**RECORDED INFORMATION:**

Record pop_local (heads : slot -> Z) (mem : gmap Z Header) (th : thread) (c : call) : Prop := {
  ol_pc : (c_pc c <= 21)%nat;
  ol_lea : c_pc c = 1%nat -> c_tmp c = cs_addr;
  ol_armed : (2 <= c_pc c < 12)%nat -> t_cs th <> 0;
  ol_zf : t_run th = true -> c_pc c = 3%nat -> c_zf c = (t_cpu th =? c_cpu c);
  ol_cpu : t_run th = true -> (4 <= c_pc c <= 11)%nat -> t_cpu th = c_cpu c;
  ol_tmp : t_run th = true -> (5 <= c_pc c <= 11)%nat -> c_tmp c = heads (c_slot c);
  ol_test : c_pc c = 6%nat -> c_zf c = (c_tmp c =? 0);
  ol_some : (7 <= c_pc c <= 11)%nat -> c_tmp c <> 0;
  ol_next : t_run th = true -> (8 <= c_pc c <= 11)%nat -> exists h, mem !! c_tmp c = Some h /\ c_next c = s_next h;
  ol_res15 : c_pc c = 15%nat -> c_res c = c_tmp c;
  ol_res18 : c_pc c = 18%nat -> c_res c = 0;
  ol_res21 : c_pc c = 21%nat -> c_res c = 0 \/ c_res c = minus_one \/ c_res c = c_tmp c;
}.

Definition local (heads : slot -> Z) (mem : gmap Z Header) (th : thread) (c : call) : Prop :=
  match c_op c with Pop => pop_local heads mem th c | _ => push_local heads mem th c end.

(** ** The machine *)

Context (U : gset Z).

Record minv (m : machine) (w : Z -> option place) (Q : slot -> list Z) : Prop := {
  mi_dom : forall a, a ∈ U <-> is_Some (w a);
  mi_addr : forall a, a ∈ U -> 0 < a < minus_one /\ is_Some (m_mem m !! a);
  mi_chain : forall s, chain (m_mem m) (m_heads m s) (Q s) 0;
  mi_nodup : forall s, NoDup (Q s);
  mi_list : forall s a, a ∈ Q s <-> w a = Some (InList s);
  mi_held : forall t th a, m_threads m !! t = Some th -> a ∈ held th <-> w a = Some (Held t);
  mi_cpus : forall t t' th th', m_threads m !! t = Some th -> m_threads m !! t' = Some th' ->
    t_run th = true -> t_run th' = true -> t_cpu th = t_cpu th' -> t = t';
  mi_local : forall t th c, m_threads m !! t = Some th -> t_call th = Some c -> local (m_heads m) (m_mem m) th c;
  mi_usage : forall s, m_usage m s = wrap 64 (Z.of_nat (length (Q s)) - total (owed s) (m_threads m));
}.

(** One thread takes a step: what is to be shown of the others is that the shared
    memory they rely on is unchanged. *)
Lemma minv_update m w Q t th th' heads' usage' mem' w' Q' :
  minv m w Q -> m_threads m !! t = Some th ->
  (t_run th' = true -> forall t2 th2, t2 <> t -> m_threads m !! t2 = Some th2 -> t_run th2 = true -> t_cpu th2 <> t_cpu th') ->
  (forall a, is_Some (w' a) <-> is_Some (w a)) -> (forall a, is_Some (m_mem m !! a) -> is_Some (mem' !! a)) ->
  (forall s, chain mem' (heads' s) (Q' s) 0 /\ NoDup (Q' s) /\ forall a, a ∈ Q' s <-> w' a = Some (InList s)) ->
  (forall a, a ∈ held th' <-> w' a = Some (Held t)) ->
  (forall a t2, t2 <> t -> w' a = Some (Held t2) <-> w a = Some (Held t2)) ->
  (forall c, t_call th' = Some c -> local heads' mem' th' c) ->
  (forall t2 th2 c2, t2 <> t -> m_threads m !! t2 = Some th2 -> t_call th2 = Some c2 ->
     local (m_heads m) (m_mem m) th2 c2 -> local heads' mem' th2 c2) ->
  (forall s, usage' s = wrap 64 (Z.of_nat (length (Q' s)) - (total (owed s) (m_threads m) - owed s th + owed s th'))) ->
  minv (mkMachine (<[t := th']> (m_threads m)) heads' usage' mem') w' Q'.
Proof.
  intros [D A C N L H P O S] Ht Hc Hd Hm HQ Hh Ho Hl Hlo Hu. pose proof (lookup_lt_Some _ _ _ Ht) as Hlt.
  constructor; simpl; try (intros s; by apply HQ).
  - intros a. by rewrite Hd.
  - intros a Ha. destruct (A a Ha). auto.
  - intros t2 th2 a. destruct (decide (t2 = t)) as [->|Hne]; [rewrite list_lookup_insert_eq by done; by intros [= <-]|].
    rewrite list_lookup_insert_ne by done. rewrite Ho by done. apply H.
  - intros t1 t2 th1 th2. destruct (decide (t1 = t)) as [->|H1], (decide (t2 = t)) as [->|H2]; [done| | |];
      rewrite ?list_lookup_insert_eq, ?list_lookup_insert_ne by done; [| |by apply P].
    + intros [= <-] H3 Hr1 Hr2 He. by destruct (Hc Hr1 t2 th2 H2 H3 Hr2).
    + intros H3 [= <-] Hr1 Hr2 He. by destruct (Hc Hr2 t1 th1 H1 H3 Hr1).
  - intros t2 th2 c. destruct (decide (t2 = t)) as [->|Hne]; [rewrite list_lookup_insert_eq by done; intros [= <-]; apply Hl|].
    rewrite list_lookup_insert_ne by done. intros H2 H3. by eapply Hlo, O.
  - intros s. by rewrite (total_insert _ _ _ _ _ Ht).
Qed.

--

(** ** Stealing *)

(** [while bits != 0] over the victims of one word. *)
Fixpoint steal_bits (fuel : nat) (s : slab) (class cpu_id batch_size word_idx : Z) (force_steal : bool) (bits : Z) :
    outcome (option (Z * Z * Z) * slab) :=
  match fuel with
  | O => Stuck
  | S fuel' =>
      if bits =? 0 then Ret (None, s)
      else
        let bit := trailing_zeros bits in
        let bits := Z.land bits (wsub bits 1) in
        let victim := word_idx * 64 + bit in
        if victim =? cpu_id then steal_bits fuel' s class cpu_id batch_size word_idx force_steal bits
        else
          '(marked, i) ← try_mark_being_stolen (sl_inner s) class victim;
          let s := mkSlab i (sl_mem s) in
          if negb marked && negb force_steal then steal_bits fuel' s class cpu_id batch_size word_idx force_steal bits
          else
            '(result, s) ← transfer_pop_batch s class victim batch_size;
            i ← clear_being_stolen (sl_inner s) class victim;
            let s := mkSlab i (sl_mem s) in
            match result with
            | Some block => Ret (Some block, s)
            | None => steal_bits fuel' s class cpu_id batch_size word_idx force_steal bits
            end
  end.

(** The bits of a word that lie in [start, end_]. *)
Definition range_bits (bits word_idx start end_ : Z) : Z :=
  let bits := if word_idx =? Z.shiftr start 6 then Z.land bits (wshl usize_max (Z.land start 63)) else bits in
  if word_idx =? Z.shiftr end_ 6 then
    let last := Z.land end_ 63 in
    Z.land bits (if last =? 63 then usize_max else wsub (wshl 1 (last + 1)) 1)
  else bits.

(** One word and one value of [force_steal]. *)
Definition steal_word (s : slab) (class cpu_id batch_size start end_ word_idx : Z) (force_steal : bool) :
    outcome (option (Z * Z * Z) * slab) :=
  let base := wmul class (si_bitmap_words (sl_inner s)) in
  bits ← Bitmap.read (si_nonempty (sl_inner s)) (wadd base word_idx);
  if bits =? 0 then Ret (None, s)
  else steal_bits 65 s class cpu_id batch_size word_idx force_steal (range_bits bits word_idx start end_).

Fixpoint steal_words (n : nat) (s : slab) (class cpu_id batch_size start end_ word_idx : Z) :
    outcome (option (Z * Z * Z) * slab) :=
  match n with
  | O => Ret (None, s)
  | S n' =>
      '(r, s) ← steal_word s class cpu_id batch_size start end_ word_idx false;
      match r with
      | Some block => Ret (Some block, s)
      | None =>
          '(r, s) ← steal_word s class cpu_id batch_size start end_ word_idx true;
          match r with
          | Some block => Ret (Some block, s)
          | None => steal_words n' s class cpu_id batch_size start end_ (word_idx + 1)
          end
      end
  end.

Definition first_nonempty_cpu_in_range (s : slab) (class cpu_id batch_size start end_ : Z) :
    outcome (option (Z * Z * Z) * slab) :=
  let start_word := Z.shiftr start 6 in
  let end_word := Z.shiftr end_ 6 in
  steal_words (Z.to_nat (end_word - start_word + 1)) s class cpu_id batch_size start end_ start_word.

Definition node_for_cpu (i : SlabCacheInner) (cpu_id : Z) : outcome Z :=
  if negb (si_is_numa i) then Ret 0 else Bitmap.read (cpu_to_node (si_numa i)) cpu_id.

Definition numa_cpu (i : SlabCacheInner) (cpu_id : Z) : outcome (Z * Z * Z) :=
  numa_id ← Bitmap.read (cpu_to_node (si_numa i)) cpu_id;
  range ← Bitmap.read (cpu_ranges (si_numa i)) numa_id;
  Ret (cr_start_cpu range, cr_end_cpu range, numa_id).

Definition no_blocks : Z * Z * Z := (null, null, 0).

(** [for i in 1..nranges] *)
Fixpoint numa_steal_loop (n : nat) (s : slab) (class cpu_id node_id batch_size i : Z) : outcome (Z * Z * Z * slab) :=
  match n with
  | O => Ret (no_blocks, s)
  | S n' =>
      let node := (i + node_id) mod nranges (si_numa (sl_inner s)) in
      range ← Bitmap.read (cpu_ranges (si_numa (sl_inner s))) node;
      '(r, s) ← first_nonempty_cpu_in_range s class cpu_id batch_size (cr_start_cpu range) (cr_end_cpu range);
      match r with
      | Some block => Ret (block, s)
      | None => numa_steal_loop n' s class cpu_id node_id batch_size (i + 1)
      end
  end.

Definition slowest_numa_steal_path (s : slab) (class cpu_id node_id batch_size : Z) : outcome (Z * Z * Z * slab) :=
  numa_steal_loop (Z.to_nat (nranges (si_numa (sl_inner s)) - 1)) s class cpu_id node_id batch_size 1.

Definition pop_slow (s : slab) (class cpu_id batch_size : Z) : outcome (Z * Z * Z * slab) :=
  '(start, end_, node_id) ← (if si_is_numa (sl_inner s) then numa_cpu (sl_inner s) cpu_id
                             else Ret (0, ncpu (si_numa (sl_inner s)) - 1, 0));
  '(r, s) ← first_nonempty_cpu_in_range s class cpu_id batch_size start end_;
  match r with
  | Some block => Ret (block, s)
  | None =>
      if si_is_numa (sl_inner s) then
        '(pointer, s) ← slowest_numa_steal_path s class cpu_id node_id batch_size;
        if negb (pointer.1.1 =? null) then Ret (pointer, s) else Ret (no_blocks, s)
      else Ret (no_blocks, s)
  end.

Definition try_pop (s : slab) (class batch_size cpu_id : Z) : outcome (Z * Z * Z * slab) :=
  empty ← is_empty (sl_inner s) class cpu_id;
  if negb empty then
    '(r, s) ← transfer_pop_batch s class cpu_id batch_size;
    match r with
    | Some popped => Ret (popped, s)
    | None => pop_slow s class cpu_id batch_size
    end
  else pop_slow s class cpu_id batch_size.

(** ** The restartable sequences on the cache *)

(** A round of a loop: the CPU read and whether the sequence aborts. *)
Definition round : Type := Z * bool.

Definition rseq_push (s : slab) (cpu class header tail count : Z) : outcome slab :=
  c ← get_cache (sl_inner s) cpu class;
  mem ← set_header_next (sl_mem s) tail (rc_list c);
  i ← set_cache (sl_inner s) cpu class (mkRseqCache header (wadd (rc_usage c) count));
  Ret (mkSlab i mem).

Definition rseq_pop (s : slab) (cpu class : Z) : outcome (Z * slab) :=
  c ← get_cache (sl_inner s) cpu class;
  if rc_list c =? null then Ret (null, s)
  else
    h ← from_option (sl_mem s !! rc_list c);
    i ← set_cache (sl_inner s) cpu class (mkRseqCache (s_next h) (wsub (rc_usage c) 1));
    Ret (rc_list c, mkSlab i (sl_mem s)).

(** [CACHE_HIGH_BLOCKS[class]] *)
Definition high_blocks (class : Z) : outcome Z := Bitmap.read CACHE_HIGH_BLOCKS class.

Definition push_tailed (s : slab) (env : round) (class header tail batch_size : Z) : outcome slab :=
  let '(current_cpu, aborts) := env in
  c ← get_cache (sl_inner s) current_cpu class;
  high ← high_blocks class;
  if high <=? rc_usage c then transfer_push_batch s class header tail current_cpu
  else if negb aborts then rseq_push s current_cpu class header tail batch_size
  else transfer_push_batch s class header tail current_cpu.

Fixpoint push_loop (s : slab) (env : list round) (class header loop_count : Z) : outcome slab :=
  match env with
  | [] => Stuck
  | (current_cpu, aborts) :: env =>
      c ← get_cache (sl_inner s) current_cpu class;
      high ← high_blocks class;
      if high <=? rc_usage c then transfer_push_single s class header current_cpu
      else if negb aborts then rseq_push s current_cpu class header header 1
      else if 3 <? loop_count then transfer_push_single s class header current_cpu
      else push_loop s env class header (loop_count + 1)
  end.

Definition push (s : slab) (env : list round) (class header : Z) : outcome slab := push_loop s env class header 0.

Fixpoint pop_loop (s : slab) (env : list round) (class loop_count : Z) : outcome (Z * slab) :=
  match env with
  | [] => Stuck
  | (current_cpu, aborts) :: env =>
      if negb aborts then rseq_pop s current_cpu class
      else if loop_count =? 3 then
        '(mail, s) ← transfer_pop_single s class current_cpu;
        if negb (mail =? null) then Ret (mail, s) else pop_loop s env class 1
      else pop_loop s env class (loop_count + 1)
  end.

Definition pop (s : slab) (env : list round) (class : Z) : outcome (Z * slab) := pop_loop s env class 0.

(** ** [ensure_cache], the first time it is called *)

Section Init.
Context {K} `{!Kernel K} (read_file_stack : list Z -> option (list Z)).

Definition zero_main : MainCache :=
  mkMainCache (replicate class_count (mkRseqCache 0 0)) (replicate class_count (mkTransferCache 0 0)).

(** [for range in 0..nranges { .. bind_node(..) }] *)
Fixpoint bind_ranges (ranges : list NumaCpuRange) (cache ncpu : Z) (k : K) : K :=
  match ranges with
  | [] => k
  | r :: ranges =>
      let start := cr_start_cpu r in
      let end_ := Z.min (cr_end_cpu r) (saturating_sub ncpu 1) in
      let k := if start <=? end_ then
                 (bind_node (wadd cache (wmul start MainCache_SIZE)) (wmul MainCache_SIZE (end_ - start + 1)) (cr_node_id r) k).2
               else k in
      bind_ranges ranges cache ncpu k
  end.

**TRY IT:** Go to the line with "Record pop_local (heads" in the entries above and repeat every line from there through the line with "mi_dom : forall a, a ∈ U <-> is_Some (w a);", exactly and with no other text.

**COMPLETED EXERCISE:**
Record pop_local (heads : slot -> Z) (mem : gmap Z Header) (th : thread) (c : call) : Prop := {
  ol_pc : (c_pc c <= 21)%nat;
  ol_lea : c_pc c = 1%nat -> c_tmp c = cs_addr;
  ol_armed : (2 <= c_pc c < 12)%nat -> t_cs th <> 0;
  ol_zf : t_run th = true -> c_pc c = 3%nat -> c_zf c = (t_cpu th =? c_cpu c);
  ol_cpu : t_run th = true -> (4 <= c_pc c <= 11)%nat -> t_cpu th = c_cpu c;
  ol_tmp : t_run th = true -> (5 <= c_pc c <= 11)%nat -> c_tmp c = heads (c_slot c);
  ol_test : c_pc c = 6%nat -> c_zf c = (c_tmp c =? 0);
  ol_some : (7 <= c_pc c <= 11)%nat -> c_tmp c <> 0;
  ol_next : t_run th = true -> (8 <= c_pc c <= 11)%nat -> exists h, mem !! c_tmp c = Some h /\ c_next c = s_next h;
  ol_res15 : c_pc c = 15%nat -> c_res c = c_tmp c;
  ol_res18 : c_pc c = 18%nat -> c_res c = 0;
  ol_res21 : c_pc c = 21%nat -> c_res c = 0 \/ c_res c = minus_one \/ c_res c = c_tmp c;
}.

Definition local (heads : slot -> Z) (mem : gmap Z Header) (th : thread) (c : call) : Prop :=
  match c_op c with Pop => pop_local heads mem th c | _ => push_local heads mem th c end.

(** ** The machine *)

Context (U : gset Z).

Record minv (m : machine) (w : Z -> option place) (Q : slot -> list Z) : Prop := {
  mi_dom : forall a, a ∈ U <-> is_Some (w a);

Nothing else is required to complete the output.